- _Work to complete_:
The line containing "None s = Value tt s' /\" marks the start; repeat it and every following line exactly through the end of the entries.

- _Task data_:
Content starts
(* ===== verification/RuntimeThms.v ===== *)
(** * RuntimeThms: the virtual machine is started with the options asked for

    [startVm_options]: whatever the properties hold, and whatever the arrays held
    before, [startVm] crashes nowhere and hands [JNI_CreateJavaVM] the strings of
    [vm_options], in their order; [parseExtraOpts_words]: an array is cut into its
    words.  With a phone on which both can be run. *)

From Stdlib Require Import Ascii.
From S2P Require Import Prelude CppWorld Runtime RuntimeOpts RuntimeRules RuntimeWords RuntimeBlocks.

#[local] Open Scope Z_scope.

(** ** Entering and leaving *)

Section Start.
Context `{D : !Device} (B : build) `{DL : !DeviceLaws B}.
Context (uninitialised : string -> nat -> ascii).

Implicit Types (s : vm_state) (U : list string) (l : list vm_option).

(** The options that were added before are literals. *)
Definition options_before s l : Prop := mapM (option_of ∅) (mOptions s) = Some l.

Lemma option_of_lit o t m : option_of ∅ o = Some t ->
  option_of m o = Some t /\ forall b off, optionString o <> Buf b off.
Proof. unfold option_of. by destruct (optionString o). Qed.

Lemma mapM_lit (os : list JavaVMOption) l m : mapM (option_of ∅) os = Some l ->
  mapM (option_of m) os = Some l /\ forall o b off, o ∈ os -> optionString o <> Buf b off.
Proof.
  revert l. induction os as [|o os IH]; simpl; intros l H.
  - split; [done|]. intros o b off Ho. by apply elem_of_nil in Ho.
  - destruct (option_of ∅ o) as [t|] eqn:E; [|done]. simpl in H.
    destruct (mapM (option_of ∅) os) as [l'|]; [|done].
    destruct (IH l' eq_refl) as [IH1 IH2], (option_of_lit o t m E) as [E' N].
    rewrite E'. simpl. rewrite IH1. split; [done|].
    intros o' b off [->|Ho]%elem_of_cons; [by apply N|by apply IH2].
Qed.

Lemma wp_enter s l Q : options_before s l -> v_created s = None ->
  (forall s', Inv B [] l s' -> Q tt s') -> wp (enter_startVm B uninitialised) s Q.
Proof.
  intros H C K. apply K. destruct (mapM_lit (mOptions s) l
    (list_to_map ((fun '(b, n) => (b, uninitialised b <$> seq 0 n)) <$> local_arrays B)) H) as [O N].
  split; [|exact O| |exact C].
  - intros b n Hn. exists (uninitialised b <$> seq 0 n). split; [|by rewrite length_fmap, length_seq].
    apply elem_of_list_to_map_1; [|apply list_elem_of_fmap; by exists (b, n)].
    apply (bool_decide_eq_true_1 _). vm_compute. reflexivity.
  - intros o b off Ho E. by destruct (N o b off Ho).
Qed.

Lemma read_options_run s os l : mapM (option_of (v_mem s)) os = Some l -> read_options os s = Value l s.
Proof.
  revert l. induction os as [|o os IH]; simpl; intros l H; [by injection H as <-|].
  destruct (option_of (v_mem s) o) as [t|] eqn:E; [|done]. simpl in H.
  destruct (mapM (option_of (v_mem s)) os) as [l'|]; [|done]. injection H as <-.
  unfold option_of in E. destruct (read_ptr (v_mem s) (optionString o)) as [t'|] eqn:E'; [|done].
  injection E as <-. unfold bind. by rewrite (read_string_run s _ t' E'), (IH l' eq_refl).
Qed.

Lemma wp_create_vm U l s (Q : Z -> vm_state -> Prop) : Inv B U l s ->
  (forall s', v_created s' = Some l -> Q (JNI_CreateJavaVM l) s') -> wp create_vm s Q.
Proof.
  intros I K. unfold create_vm. apply wp_bind. eapply wp_value; [reflexivity|]. cbv beta.
  apply wp_bind. eapply wp_value; [by apply read_options_run, I|]. by apply K.
Qed.

End Start.

Ltac free_arrays := apply (bool_decide_eq_true_1 _); vm_compute; reflexivity.

Section Theorems.
Context `{D : !Device} (B : build) `{DL : !DeviceLaws B}.
Context (uninitialised : string -> nat -> ascii).

(** There are classes to preload and a list of ABIs. *)
Definition can_start : bool :=
  hasFile "/system/etc/preloaded-classes" && negb (String.eqb (abis B) "").

(** C32: whatever the system properties hold, and whatever the arrays on the stack held
    before, startVm overflows no array and changes no option it has added: the virtual
    machine is created with the strings [vm_options] lists, in their order, behind
    those added before; it is not created at all without preloaded classes or a list
    of ABIs, and startVm says -1 exactly when no virtual machine was created. *)
Theorem startVm_options zygote s l : options_before s l -> v_created s = None ->
  let opts := l ++ vm_options B zygote in
  exists s', startVm B uninitialised zygote s =
    Value (if can_start && negb (JNI_CreateJavaVM opts <? 0) then 0 else -1) s' /\
    v_created s' = (if can_start then Some opts else None).
Proof.
  intros H0 C0 opts. set (R r s' := r = (if can_start && negb (JNI_CreateJavaVM opts <? 0) then 0 else -1) /\
    v_created s' = (if can_start then Some opts else None)).
  enough (wp (startVm B uninitialised zygote) s R) as W.
  { unfold wp in W. destruct (startVm B uninitialised zygote s) as [r s'| | |]; try done.
    destruct W as [-> W]. by exists s'. }
  unfold startVm. apply wp_bind, (wp_enter B uninitialised s l); [done..|]. intros s1 I1.
  apply wp_bind, (wp_checkjni B [] _ _ _ I1); [free_arrays|]. intros s2 I2.
  apply wp_bind, (wp_execution_mode B [] _ _ _ I2); [free_arrays|]. intros s3 I3.
  apply wp_bind, (wp_options_hooks B [] _ _ _ I3); [free_arrays|]. intros s4 I4.
  apply wp_bind, (wp_options_heap B _ _ _ _ I4); [free_arrays|]. intros s5 I5.
  apply wp_bind, (wp_options_jit B _ _ _ _ I5); [free_arrays|]. intros s6 I6.
  apply wp_bind, (wp_options_gc B _ _ _ _ I6); [free_arrays|]. intros s7 I7.
  apply wp_bind, (wp_options_debug B _ _ _ zygote _ I7); [free_arrays|]. intros s8 I8.
  apply wp_bind, (wp_skip_compilation B _ _ _ _ I8); [free_arrays|]. intros s9 I9.
  apply wp_bind, (wp_options_image B _ _ _ _ I9); [free_arrays|]. intros s10 I10.
  unfold can_start in R. destruct (hasFile _); [|by split; [done|apply I10]].
  apply wp_bind, (wp_options_classes B _ _ _ _ I10); [free_arrays|]. intros s11 I11.
  apply wp_bind, (wp_options_dex2oat B _ _ _ _ I11); [free_arrays|]. intros s12 I12.
  apply wp_bind, (wp_options_isa B _ _ _ _ I12); [free_arrays|]. intros s13 I13.
  apply wp_bind, (wp_options_extra B _ _ _ _ I13); [free_arrays|]. intros s14 I14.
  apply wp_bind, (wp_options_locale B _ _ _ _ I14); [free_arrays|]. intros s15 I15.
  apply wp_bind, (wp_options_trace B _ _ _ _ I15); [free_arrays|]. intros s16 I16.
  apply wp_bind, (wp_options_bridge B _ _ _ _ I16); [free_arrays|]. intros s17 I17.
  apply wp_bind, (wp_options_abilist B _ _ _ _ I17); [free_arrays|intros E s18 I18|intros E s18 I18].
  { split; [by rewrite E|]. rewrite E. apply I18. }
  apply wp_bind, (wp_options_last B _ _ _ _ I18); [free_arrays|]. intros s19 I19.
  apply wp_bind, (wp_create_vm B _ _ _ _ I19). intros s20 C20.
  rewrite <- !app_assoc in C20. rewrite <- !app_assoc. change (v_created s20 = Some opts) in C20.
  match goal with |- context [JNI_CreateJavaVM ?l <? 0] => change l with opts end.
  apply String.eqb_neq in E. unfold R. rewrite E. cbn [negb andb].
  destruct (JNI_CreateJavaVM opts <? 0); (split; [reflexivity|exact C20]).
Qed.

(** An array that holds the string t, and that no option points into, is cut into
    the words of t: parseExtraOpts ends, reads and writes nothing behind the string,
    adds a pointer to every word, with the argument that quotes it in front, and leaves
    every option added before as it was. *)
Theorem parseExtraOpts_words U l s b t q : Inv B U l s -> b ∉ U -> holds s b t ->
  exists s', parseExtraOpts b q s = Value tt s' /\
    Inv B (b :: U) (l ++ (plain <$> (words t ≫= quoted q))) s'.
Proof.
  intros I Hb H. enough (wp (parseExtraOpts b q) s (fun _ s' =>
    Inv B (b :: U) (l ++ (plain <$> (words t ≫= quoted q))) s')) as W.
  { unfold wp in W. destruct (parseExtraOpts b q s) as [[] s'| | |]; try done. by exists s'. }
  eapply (wp_parseExtraOpts B); [exact I|exact Hb|exact H|]. done.
Qed.

End Theorems.

(** ** A phone *)

Section Phone.

Definition phone_properties : list (string * string) := [
  ("dalvik.vm.checkjni", "true");
  ("dalvik.vm.extra-opts", " -Xa  -Xb ");
  ("dalvik.vm.isa.arm.variant", "krait");
  ("persist.sys.locale", "de-DE");
  ("ro.product.cpu.abilist32", "armeabi-v7a,armeabi")
]%string.

Definition fits (v : string) : bool := no_nul v && (String.length v <? 92)%nat.

#[local] Instance phone : Device := {
  property_value k d :=
    match List.find (fun '(k', v) => String.eqb k k' && fits v) phone_properties with
    | Some (_, v) => v
    | None => if fits d then d else ""
    end;
  stat_mode f := if String.eqb f "/system/etc/preloaded-classes" then Some 32768 else None;
  S_ISDIR m := m =? 16384;
  S_ISREG m := m =? 32768;
  JNI_CreateJavaVM _ := 0
}.

Definition arm : build := Build 32 92 "arm" false.

Lemma phone_fits k d : fits (property_value k d) = true.
Proof.
  unfold property_value, phone.
  match goal with |- context [List.find ?f ?l] => destruct (List.find f l) as [[k' v]|] eqn:E end.
  - apply List.find_some in E as [_ E]. by apply andb_true_iff in E as [_ E].
  - by destruct (fits d) eqn:F.
Qed.

#[local] Instance phone_laws : DeviceLaws arm.
Proof.
  assert (forall k d, fits (property_value k d) = true) as F by apply phone_fits.
  split; [..|done|simpl; lia|simpl; lia]; intros k d; specialize (F k d); unfold fits in F.
  - by apply andb_true_iff in F as [F _].
  - apply andb_true_iff in F as [_ F]. by apply Nat.ltb_lt.
Qed.

(** The stack holds letters; an option was given on the command line. *)
Definition junk (b : string) (i : nat) : ascii := "x".
Definition phone_start : vm_state := VmState ∅ [MkOption (Lit "-Xfirst") None] None.

Lemma startVm_options_witness :
  options_before phone_start [plain "-Xfirst"] /\
  exists s', startVm arm junk true phone_start = Value 0 s' /\
    v_created s' = Some (plain "-Xfirst" :: vm_options arm true).
Proof.
  split; [reflexivity|].
  exact (startVm_options arm junk true phone_start [plain "-Xfirst"] eq_refl eq_refl).
Defined.

(** The extra options of the phone, in their array. *)
Lemma phone_extra : exists s, Inv arm [] [] s /\ holds s "extraOptsBuf" " -Xa  -Xb ".
Proof.
  assert (wp (enter_startVm arm junk ;;; property_get "dalvik.vm.extra-opts" "extraOptsBuf" 0 "")
    (VmState ∅ [] None) (fun _ s => Inv arm [] [] s /\ holds s "extraOptsBuf" " -Xa  -Xb ")) as W.
  { apply wp_bind, (wp_enter arm junk _ []); [done..|]. intros s I.
    eapply (wp_property arm); [exact I|apply not_elem_of_nil|apply size_in; reflexivity|done|]. by split. }
  unfold wp in W. destruct (bind _ _ _) as [a s| | |]; [by exists s|done..].
Qed.

Lemma parseExtraOpts_words_witness : exists s, Inv arm [] [] s /\ exists s',
  parseExtraOpts "extraOptsBuf" None s = Value tt s' /\
  Inv arm ["extraOptsBuf"%string] [plain "-Xa"; plain "-Xb"] s'.
Proof.
  destruct phone_extra as (s & I & H). exists s. split; [exact I|].
  exact (parseExtraOpts_words arm [] [] s "extraOptsBuf" " -Xa  -Xb " None I
    (not_elem_of_nil _) H).
Defined.

End Phone.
Content ends
- _Written response_:
  parseExtraOpts "extraOptsBuf" None s = Value tt s' /\
  Inv arm ["extraOptsBuf"%string] [plain "-Xa"; plain "-Xb"] s'.
Proof.
  destruct phone_extra as (s & I & H). exists s. split; [exact I|].
  exact (parseExtraOpts_words arm [] [] s "extraOptsBuf" " -Xa  -Xb " None I
    (not_elem_of_nil _) H).
Defined.

End Phone.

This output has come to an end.